Intervention de Maximilian Schrems

Commission des affaires européennes — Réunion du 26 janvier 2023 à 9h00
Justice et affaires intérieures — Protection des données personnelles des européens : Audition de M. Maximilian Schrems avocat cofondateur de l'association noyb none of your business

Maximilian Schrems, avocat, cofondateur de l'association NOYB :

Je me rends souvent à Bruxelles, où j'ai de nombreux interlocuteurs, et je crois qu'il faut bien faire la différence entre les techniciens et les politiques : ceux qui rédigent techniquement les accords ont conscience des failles, les fonctionnaires de la Commission sont bien au fait des enjeux, mais ils ne décident pas, ce sont les politiques qui prennent les décisions. Dans une réunion informelle récente, le commissaire à la Justice, Didier Reynders, a parlé du sujet en évoquant d'abord le business model des entreprises concernées, c'est décevant mais cela donne une idée de la façon dont ces questions sont regardées par la Commission, d'un point de vue politique.

Quelles sont les solutions ? Je crois qu'il n'y en a pas qu'une seule, mais que nous avons plusieurs options pour avancer.
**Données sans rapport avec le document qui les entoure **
(* ===== verification/FormImagesSpec.v ===== *)
(** * Theorems about the images of a form

    The images convert_pdf_to_images.py saves are within the maximal size, and
    create_validation_image.py draws the two boxes of every field of the page
    ([FormImages]). *)

From Stdlib Require Import Ascii SpecFloat.
From S2P Require Import Prelude PyFloat PyVal PyPath Json JsonOut PyColl World Files JsonRound Fixtures RunnerCommon BoundingBoxes FormFields FormImages Rounding.

Local Open Scope Z_scope.

(** ** The size of a scaled image *)

Lemma int_times_Ok w f a :
  0 < w ≤ 2 ^ 40 → 0 < a ≤ 2 ^ 40 → at_most f a w → ∃ t, int_times w f = Ok t ∧ 0 ≤ t ≤ a.
Proof.
  intros Hw Ha Hf. destruct (times_at_most w f a Hw Ha Hf) as (t & x & Hx & Ht & Hta & m & e & Hm).
  exists t. split; [|done]. unfold int_times, mul_float. cbn [is_str is_list orb raise_if operand mbind result_bind].
  rewrite Hx. cbn [of_option mbind result_bind]. rewrite Hm in Ht |- *. by rewrite Ht.
Qed.

Lemma f_min_at_most f g a b c :
  0 < b → 0 < c → at_most f a b → at_most g a c → at_most (f_min f g) a b ∧ at_most (f_min f g) a c.
Proof.
  intros Hb Hc (m1 & e1 & -> & Hm1 & He1 & H1) (m2 & e2 & -> & Hm2 & He2 & H2). unfold f_min.
  destruct (f_ltb _ _) eqn:Hlt.
  - apply ltb_normal in Hlt; [|done..|lia|lia]. split; [|by exists m2, e2].
    exists m2, e2. split_and!; [done..|lia|lia|]. eapply (at_most_le m2 e2 m1 e1); [done..|lia|lia|done].
  - apply not_ltb_normal in Hlt; [|done..|lia|lia]. split; [by exists m1, e1|].
    exists m1, e1. split_and!; [done..|lia|lia|]. eapply (at_most_le m1 e1 m2 e2); [done..|lia|lia|done].
Qed.

Definition fits (max_dim : Z) (size : Z * Z) : Prop := 0 ≤ size.1 ≤ max_dim ∧ 0 ≤ size.2 ≤ max_dim.

Lemma scaled_size_fits max_dim width height :
  0 < max_dim ≤ 2 ^ 40 → 0 < width ≤ 2 ^ 40 → 0 < height ≤ 2 ^ 40 →
  ∃ target, ConvertPdf.scaled_size max_dim width height = Ok target ∧
    fits max_dim (default (width, height) target) ∧ (width ≤ max_dim → height ≤ max_dim → target = None).
Proof.
  intros Hmax Hw Hh. unfold ConvertPdf.scaled_size.
  destruct ((max_dim <? width) || (max_dim <? height)) eqn:Hlarge.
  - apply orb_true_iff in Hlarge. rewrite !Z.ltb_lt in Hlarge.
    destruct (int_div_at_most max_dim width) as (sx & -> & Hsx); [done..|].
    destruct (int_div_at_most max_dim height) as (sy & -> & Hsy); [done..|]. cbn [mbind result_bind].
    destruct (f_min_at_most sx sy max_dim width height) as [H1 H2]; [lia|lia|done..|].
    destruct (int_times_Ok _ _ _ Hw Hmax H1) as (w' & -> & Hw'). cbn [mbind result_bind].
    destruct (int_times_Ok _ _ _ Hh Hmax H2) as (h' & -> & Hh'). cbn [mbind result_bind].
    eexists. split; [done|]. split; [done|lia].
  - apply orb_false_iff in Hlarge. rewrite !Z.ltb_ge in Hlarge.
    exists None. split; [done|]. split; [unfold fits; cbn; lia|done].
Qed.

(** ** The names of the images *)

Lemma split_on_free c s : str_all (λ a, negb (bool_decide (a = c))) s = true → split_on c s = [s].
Proof.
  induction s as [|a s IH]; [done|]. cbn [str_all split_on]. intros [Ha Hs]%andb_prop.
  case_bool_decide; [done|]. by rewrite IH.
Qed.

Lemma image_name_plain i : plain_name (ConvertPdf.image_name i).
Proof.
  change (ConvertPdf.image_name i) with ("page_" +:+ (pretty (S i) +:+ ".png")).
  assert (str_all (λ a, negb (bool_decide (a = slash))) (pretty (S i)) = true) as Hd.
  { destruct (pretty_N_digits (N.of_nat (S i))) as [Hd _]. eapply str_all_impl; [|exact Hd].
    intros c Hc. case_bool_decide as Heq; [|done]. by subst c. }
  split; [|done]. unfold parse_path. rewrite split_on_free; [done|].
  by rewrite !str_all_app, Hd.
Qed.

Lemma app_inj_suffix s t u : s +:+ u = t +:+ u → s = t.
Proof.
  revert t. induction s as [|c s IH]; intros [|d t]; [done|..].
  - intros H%(f_equal String.length). rewrite !length_app_str in H. cbn in H. lia.
  - intros H%(f_equal String.length). rewrite !length_app_str in H. cbn in H. lia.
  - intros [= -> H]. f_equal. by apply IH.
Qed.

Lemma image_name_inj i j : ConvertPdf.image_name i = ConvertPdf.image_name j → i = j.
Proof.
  change (ConvertPdf.image_name ?n) with ("page_" +:+ (pretty (S n) +:+ ".png")).
  intros H. apply (inj (String.app "page_")) in H.
  apply app_inj_suffix in H. by apply (inj pretty) in H as [= ->].
Qed.

(** ** Converting the pages *)

Section convert.
Context {image : Type} (lib : ConvertPdf.library image) (output_dir : string) (max_dim : Z).

(** The image [im] of page [i] is saved, scaled if it was too large. *)
Definition saved (w : world) (page : nat * image) : Prop :=
  ∃ im bytes, ConvertPdf.png lib im = Ok bytes ∧
    file_bytes w (path_div (parse_path output_dir) (ConvertPdf.image_name page.1)) = Ok bytes ∧
    fits max_dim (ConvertPdf.size lib im) ∧
    (fits max_dim (ConvertPdf.size lib page.2) → im = page.2).

Definition proper_size (im : image) : Prop :=
  0 < (ConvertPdf.size lib im).1 ≤ 2 ^ 40 ∧ 0 < (ConvertPdf.size lib im).2 ≤ 2 ^ 40.

(** Scaling gives an image of the requested size. *)
Hypothesis resize_size :
  ∀ im size im', ConvertPdf.resize lib im size = Ok im' → ConvertPdf.size lib im' = size.
Hypothesis max_range : 0 < max_dim ≤ 2 ^ 40.

Lemma save_page_saved page w w' :
  proper_size page.2 → ConvertPdf.save_page lib output_dir max_dim page w = (Ok tt, w') → saved w' page.
Proof using resize_size max_range.
  destruct page as [i im]. intros [Hw Hh] H. unfold ConvertPdf.save_page in H.
  destruct (scaled_size_fits max_dim _ _ max_range Hw Hh) as (target & Ht & Hfits & Hnone).
  apply io_bind_pure in H as (target' & Ht' & H). cbn [snd] in *. rewrite Ht in Ht'. injection Ht' as <-.
  apply io_bind_pure in H as (im' & Him & H). apply io_bind_pure in H as (bytes & Hb & H).
  apply io_bind_Ok in H as ([] & w1 & Hwr & [_ ->]%io_print_Ok).
  exists im', bytes. cbn [fst snd]. split_and!; [done|by apply write_text_reads in Hwr|..].
  - destruct target as [wh|]; [by rewrite (resize_size _ _ _ Him)|].
    injection Him as <-. by destruct (ConvertPdf.size lib im).
  - intros [Hf1 Hf2]. rewrite Hnone in Him by lia. by injection Him.
Qed.

Lemma save_page_keeps page page' w w' :
  page.1 ≠ page'.1 → ConvertPdf.save_page lib output_dir max_dim page w = (Ok tt, w') →
  saved w page' → saved w' page'.
Proof.
  intros Hne H (im & bytes & Hb & Hf & Hrest). exists im, bytes. split_and!; [done| |apply Hrest..].
  destruct page as [i im0]. unfold ConvertPdf.save_page in H. apply io_bind_pure in H as (target & _ & H).
  apply io_bind_pure in H as (im1 & _ & H). apply io_bind_pure in H as (bytes1 & _ & H).
  apply io_bind_Ok in H as ([] & w1 & Hwr & [_ ->]%io_print_Ok).
  refine (write_text_sibling _ _ _ _ _ _ _ (image_name_plain _) (image_name_plain _) _ Hf Hwr).
  intros Heq%image_name_inj. by cbn in Hne.
Qed.

(** C39: when a PDF has been converted, every page is saved under its number as
    an image that fits into the maximal size in both directions, and pages that fit
    are saved as they are.  This relies on the library returning an image of the
    requested size. *)
Theorem converted_images_fit pdf_path images w w' :
  ConvertPdf.render lib (parse_path pdf_path) 200 w = Ok images → Forall proper_size images →
  ConvertPdf.convert lib pdf_path output_dir max_dim w = (Ok tt, w') →
  Forall (saved w') (enumerate images).
Proof using resize_size max_range.
  intros Hrender Hproper H. unfold ConvertPdf.convert in H. apply io_bind_Ok in H as (images' & w1 & Hr & H).
  injection Hr as Hr <-. rewrite Hrender in Hr. injection Hr as <-.
  apply io_bind_Ok in H as ([] & w2 & Hall & [_ ->]%io_print_Ok).
  enough (Forall (saved w2) (enumerate images)) as Hsaved.
  { eapply Forall_impl; [exact Hsaved|]. intros p (im & bytes & Hp). by exists im, bytes. }
  unfold iterM in Hall.
  apply (io_foldM_inv _ (λ done _ w, Forall (saved w) done)) in Hall; [done|constructor|].
  intros done page rest [] [] w3 w4 Hl Hdone Hpage. apply Forall_app. split.
  - rewrite Forall_forall in Hdone |- *. intros page' Hin. eapply save_page_keeps; [|exact Hpage|by apply Hdone].
    assert (NoDup (enumerate images).*1) as Hnd by (unfold enumerate; rewrite fst_zip by (by rewrite length_seq); apply NoDup_seq).
    rewrite Hl, fmap_app in Hnd. apply NoDup_app in Hnd as (_ & Hnd & _). intros Heq.
    apply (Hnd page'.1); [by apply (list_elem_of_fmap_2 fst)|]. rewrite <-Heq. by left.
  - apply Forall_singleton. eapply save_page_saved; [|exact Hpage]. rewrite Forall_forall in Hproper.
    apply Hproper. rewrite <-(enumerate_snd images). apply list_elem_of_fmap_2. rewrite Hl. set_solver.
Qed.
End convert.

(** An image is its size here. *)
Definition sample_images : ConvertPdf.library (Z * Z) := ConvertPdf.Library
  (λ _ _ _, Ok [(1700, 2200); (800, 600)]) id (λ _ size, Ok size)
  (λ im, Ok (cat [pretty im.1; "x"; pretty im.2])).

Definition image_world : world := repo_world [(["repo"; "out"; "a.pdf"], "pdf")].
Definition image_run : exc unit * world := ConvertPdf.convert sample_images "a.pdf" "out" 1000 image_world.

Lemma converted_images_fit_witness :
  Forall (saved sample_images "out" 1000 image_run.2) [(0%nat, (1700, 2200)); (1%nat, (800, 600))] ∧
  file_bytes image_run.2 (parse_path "out/page_1.png") = Ok "772x1000".
Proof.
  split; [|vm_compute; reflexivity].
  apply (converted_images_fit sample_images "out" 1000) with (pdf_path := "a.pdf")
    (images := [(1700, 2200); (800, 600)]) (w := image_world).
  - intros im size im' [= <-]. reflexivity.
  - split; vm_compute; congruence.
  - reflexivity.
  - apply Forall_cons_2; [|apply Forall_singleton]; split; split; vm_compute; congruence.
  - apply io_run_fst. vm_compute. reflexivity.
Defined.

(** A page that is much wider than high is scaled to a height of zero. *)
Example scaled_to_nothing : ConvertPdf.scaled_size 1000 5000 2 = Ok (Some (1000, 0)).
Proof. vm_compute. reflexivity. Qed.

(** ** The boxes of a page *)

Section validation.
Context {image : Type} (open_image : path → world → exc image).
Context (draw_accept : image → list ValidationImage.rectangle → ValidationImage.rectangle → exc unit).
Context (image_bytes : image → list ValidationImage.rectangle → exc string).

Definition on_page (n : Z) (field : json) : bool :=
  match item "page_number" field with Ok v => py_eq v (JInt n) | Err _ => false end.

(** The entry box and the label box of a field *)
Definition field_boxes (field : json) (boxes : json * json) : Prop :=
  item "entry_bounding_box" field = Ok boxes.1 ∧ item "label_bounding_box" field = Ok boxes.2.

Definition colored (boxes : json * json) : list ValidationImage.rectangle :=
  [(boxes.1, "red"); (boxes.2, "blue")].

Lemma field_step_boxes im n boxes field boxes' :
  ValidationImage.field_step draw_accept im n boxes field = Ok boxes' →
  (on_page n field = false ∧ boxes' = boxes) ∨
  ∃ pair, on_page n field = true ∧ field_boxes field pair ∧ boxes' = boxes ++ colored pair.
Proof.
  unfold ValidationImage.field_step, on_page. intros H. apply bind_Ok in H as (v & -> & H).
  destruct (py_eq v (JInt n)); [|injection H as <-; by left]. right.
  apply bind_Ok in H as (a & Ha & H). apply bind_Ok in H as (b & Hb & H).
  apply bind_Ok in H as ([] & _ & H). apply bind_Ok in H as ([] & _ & H). injection H as <-.
  exists (a, b). done.
Qed.

(** The image shows the entry box in red and the label box in blue of every field
    of the page, in their order, and nothing else. *)
Lemma validation_boxes n fields_json input output w w' :
  ValidationImage.create_validation_image open_image draw_accept image_bytes n fields_json input output w =
    (Ok tt, w') →
  ∃ data l im pairs bytes, json_file w (parse_path fields_json) = Some data ∧
    (v ← item "form_fields" data; py_iter v) = Ok l ∧ open_image (parse_path input) w = Ok im ∧
    Forall2 field_boxes (filter (λ f, on_page n f = true) l) pairs ∧
    image_bytes im (concat (map colored pairs)) = Ok bytes ∧ file_bytes w' (parse_path output) = Ok bytes.
Proof.
  unfold ValidationImage.create_validation_image. intros H. apply io_bind_Ok in H as (t & w1 & Ht & H).
  unfold read_text in Ht. injection Ht as Ht <-. apply io_bind_pure in H as (data & Hd & H).
  apply io_bind_Ok in H as (im & w2 & Him & H). injection Him as Him <-.
  apply io_bind_pure in H as (v & Hv & H). apply io_bind_pure in H as (l & Hl & H).
  apply io_bind_pure in H as (boxes & Hboxes & H). apply io_bind_pure in H as (bytes & Hb & H).
  apply io_bind_Ok in H as ([] & w3 & Hw & [_ ->]%io_print_Ok).
  assert (∃ pairs, Forall2 field_boxes (filter (λ f, on_page n f = true) l) pairs ∧
    boxes = concat (map colored pairs)) as (pairs & Hpairs & ->).
  { apply (foldM_inv _ (λ done boxes, ∃ pairs, Forall2 field_boxes (filter (λ f, on_page n f = true) done) pairs ∧
      boxes = concat (map colored pairs))) in Hboxes; [done|by exists []; split; [constructor|]|].
    intros done f rest acc acc' _ (pairs & Hp & ->) [[Hf ->]|(pair & Hf & Hpair & ->)]%field_step_boxes;
      rewrite filter_app, filter_cons.
    - exists pairs. rewrite decide_False by congruence. by rewrite filter_nil, app_nil_r.
    - exists (pairs ++ [pair]). rewrite decide_True by done. split.
      + apply Forall2_app; [done|]. by constructor; [|constructor].
      + rewrite map_app, concat_app. done. }
  exists data, l, im, pairs, bytes. split_and!; [|by rewrite Hv|done..|by apply write_text_reads in Hw].
  unfold json_file. by rewrite Ht, Hd.
Qed.
End validation.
Il y a l'hébergement des données en Europe, ce n'est pas la meilleure solution mais elle a l'avantage d'être réaliste ; il y a le changement de la législation américaine, qui interviendra en réalité seulement si les entreprises américaines le demandent, donc si les frictions deviennent telles que les entreprises considèreront qu'il est dans leur intérêt de changer les règles. Il y a des différences culturelles qui se traduisent dans le droit, nous n'avons par exemple pas la même conception de la liberté d'expression et de ses conséquences : en Europe, nier l'holocauste est un délit ou un crime, alors qu'on est en droit de le faire outre-Atlantique, au nom de la liberté d'expression. Ces décalages sont bien ancrés et nous aurons à les traiter dans les années, voire dans les décennies à venir.

Il faudra également réguler les plateformes, il y a aussi des différences importantes sur ce point, nous avons déjà avancé et nous ne sommes plus en terrain inconnu - nous pouvons donc progresser, à petits pas et patiemment.

La mise en oeuvre de nos principes est elle-même un problème. Il y a quelque 800 affaires pendantes sur la protection des données en Europe, certaines depuis bientôt dix ans, mais les régulateurs ne prennent pas les décisions, même quand la CJUE a statué sur le principe. Il faut compter aussi avec le fait que les recours judiciaires sont onéreux et qu'ils demandent du temps.

Côté américain, le contentieux relève du département du commerce et, dans les faits, les requêtes sont tout simplement mises de côté, ajournées. En réalité, très peu est fait pour appliquer les normes. Il faut donc penser qu'on n'avancera que progressivement et que le chemin à parcourir est encore long.